(** * Parallel Othello rollouts: a shallow embedding of the CUDA kernels

    The development embeds the device function [ray_cast], the kernels
    [find_actions] and [select_and_step] and the host driver [rollout] of
    the notebook, and proves the properties of the design document about
    them.

    Conventions of the embedding.
    - A board is the 8x8 array of the source, a list of rows; a cell holds
      [0] (empty), [1] or [2] (the player owning the token).  The source
      stores the cells as float32; only the three integral values occur and
      they are only compared, so they are integers here.
    - Scores are float32 values that are only copied and compared; they are
      rationals here.
    - Numba does not check array bounds on the device.  Every array access of
      the embedding is checked and an index outside the array is the error
      [OutOfBounds], so that memory safety is something to prove.
    - Loops that the source writes with [while] take fuel; running out of it
      is the error [OutOfFuel].
    - A kernel launch runs one thread body per thread.  The threads of
      [find_actions] run in the order of a schedule, each to completion; the
      threads of one block of [select_and_step] run phase by phase, the
      phases separated by [cuda.syncthreads()].  Where two threads of
      [find_actions] meet on a stream, the thread body is also given in two
      halves, split between the load and the store of the state of the
      stream, so that the halves of two threads can be interleaved. *)

From Stdlib Require Import ZArith QArith Lqa Lia Sorted.

From stdpp Require Import base tactics option numbers list.

#[local] Open Scope Z_scope.

(** ** Results of device and host code *)

Inductive error : Type :=
  | OutOfBounds   (* an index outside its array *)
  | OutOfFuel     (* a [while] loop that outlived its fuel *)
  | ValueError.   (* raised by numpy *)

Inductive res (A : Type) : Type :=
  | Ret (a : A)
  | Err (e : error).

Arguments Ret {A} a.

Arguments Err {A} e.

Definition bind {A B : Type} (m : res A) (f : A -> res B) : res B :=
  match m with
  | Ret a => f a
  | Err e => Err e
  end.

Notation "'let*' p ':=' m 'in' k" := (bind m (fun p => k))
  (at level 10, p pattern, m at level 100, k at level 200).

Fixpoint foldM {A S : Type} (f : A -> S -> res S) (l : list A) (s : S) : res S :=
  match l with
  | [] => Ret s
  | a :: l' => let* s' := f a s in foldM f l' s'
  end.

Fixpoint mapM {A B : Type} (f : A -> res B) (l : list A) : res (list B) :=
  match l with
  | [] => Ret []
  | a :: l' => let* b := f a in let* bs := mapM f l' in Ret (b :: bs)
  end.

(** ** Arrays *)

Definition rd {A : Type} (a : list A) (i : Z) : res A :=
  if i <? 0 then Err OutOfBounds
  else match a !! Z.to_nat i with
       | Some v => Ret v
       | None => Err OutOfBounds
       end.

Definition wr {A : Type} (a : list A) (i : Z) (v : A) : res (list A) :=
  if (i <? 0) || (Z.of_nat (length a) <=? i) then Err OutOfBounds
  else Ret (<[Z.to_nat i := v]> a).

Definition rd2 {A : Type} (a : list (list A)) (i j : Z) : res A :=
  let* row := rd a i in rd row j.

Definition wr2 {A : Type} (a : list (list A)) (i j : Z) (v : A) : res (list (list A)) :=
  let* row := rd a i in
  let* row' := wr row j v in
  wr a i row'.

Definition rd3 {A : Type} (a : list (list (list A))) (i j k : Z) : res A :=
  let* m := rd a i in rd2 m j k.

Definition wr3 {A : Type} (a : list (list (list A))) (i j k : Z) (v : A)
  : res (list (list (list A))) :=
  let* m := rd a i in
  let* m' := wr2 m j k v in
  wr a i m'.

(** [range(8)] *)
Definition range8 : list Z := [0; 1; 2; 3; 4; 5; 6; 7].

(** An array of 8 rows of 8 cells. *)
Definition well_shaped {A : Type} (b : list (list A)) : bool :=
  (length b =? 8)%nat && forallb (fun row : list A => (length row =? 8)%nat) b.

(** ** Constants of the notebook *)

Definition N_GAMES : nat := 32.

Abbreviation ray := (Z * Z)%type.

*Exercise objective*
Retype the records that precede this task, keeping them exactly the same.

*Answer to this problem*
(** * Parallel Othello rollouts: a shallow embedding of the CUDA kernels

    The development embeds the device function [ray_cast], the kernels
    [find_actions] and [select_and_step] and the host driver [rollout] of
    the notebook, and proves the properties of the design document about
    them.

    Conventions of the embedding.
    - A board is the 8x8 array of the source, a list of rows; a cell holds
      [0] (empty), [1] or [2] (the player owning the token).  The source
      stores the cells as float32; only the three integral values occur and
      they are only compared, so they are integers here.
    - Scores are float32 values that are only copied and compared; they are
      rationals here.
    - Numba does not check array bounds on the device.  Every array access of
      the embedding is checked and an index outside the array is the error
      [OutOfBounds], so that memory safety is something to prove.
    - Loops that the source writes with [while] take fuel; running out of it
      is the error [OutOfFuel].
    - A kernel launch runs one thread body per thread.  The threads of
      [find_actions] run in the order of a schedule, each to completion; the
      threads of one block of [select_and_step] run phase by phase, the
      phases separated by [cuda.syncthreads()].  Where two threads of
      [find_actions] meet on a stream, the thread body is also given in two
      halves, split between the load and the store of the state of the
      stream, so that the halves of two threads can be interleaved. *)

From Stdlib Require Import ZArith QArith Lqa Lia Sorted.

From stdpp Require Import base tactics option numbers list.

#[local] Open Scope Z_scope.

(** ** Results of device and host code *)

Inductive error : Type :=
  | OutOfBounds   (* an index outside its array *)
  | OutOfFuel     (* a [while] loop that outlived its fuel *)
  | ValueError.   (* raised by numpy *)

Inductive res (A : Type) : Type :=
  | Ret (a : A)
  | Err (e : error).

Arguments Ret {A} a.

Arguments Err {A} e.

Definition bind {A B : Type} (m : res A) (f : A -> res B) : res B :=
  match m with
  | Ret a => f a
  | Err e => Err e
  end.

Notation "'let*' p ':=' m 'in' k" := (bind m (fun p => k))
  (at level 10, p pattern, m at level 100, k at level 200).

Fixpoint foldM {A S : Type} (f : A -> S -> res S) (l : list A) (s : S) : res S :=
  match l with
  | [] => Ret s
  | a :: l' => let* s' := f a s in foldM f l' s'
  end.

Fixpoint mapM {A B : Type} (f : A -> res B) (l : list A) : res (list B) :=
  match l with
  | [] => Ret []
  | a :: l' => let* b := f a in let* bs := mapM f l' in Ret (b :: bs)
  end.

(** ** Arrays *)

Definition rd {A : Type} (a : list A) (i : Z) : res A :=
  if i <? 0 then Err OutOfBounds
  else match a !! Z.to_nat i with
       | Some v => Ret v
       | None => Err OutOfBounds
       end.

Definition wr {A : Type} (a : list A) (i : Z) (v : A) : res (list A) :=
  if (i <? 0) || (Z.of_nat (length a) <=? i) then Err OutOfBounds
  else Ret (<[Z.to_nat i := v]> a).

Definition rd2 {A : Type} (a : list (list A)) (i j : Z) : res A :=
  let* row := rd a i in rd row j.

Definition wr2 {A : Type} (a : list (list A)) (i j : Z) (v : A) : res (list (list A)) :=
  let* row := rd a i in
  let* row' := wr row j v in
  wr a i row'.

Definition rd3 {A : Type} (a : list (list (list A))) (i j k : Z) : res A :=
  let* m := rd a i in rd2 m j k.

Definition wr3 {A : Type} (a : list (list (list A))) (i j k : Z) (v : A)
  : res (list (list (list A))) :=
  let* m := rd a i in
  let* m' := wr2 m j k v in
  wr a i m'.

(** [range(8)] *)
Definition range8 : list Z := [0; 1; 2; 3; 4; 5; 6; 7].

(** An array of 8 rows of 8 cells. *)
Definition well_shaped {A : Type} (b : list (list A)) : bool :=
  (length b =? 8)%nat && forallb (fun row : list A => (length row =? 8)%nat) b.

(** ** Constants of the notebook *)

Definition N_GAMES : nat := 32.

Abbreviation ray := (Z * Z)%type.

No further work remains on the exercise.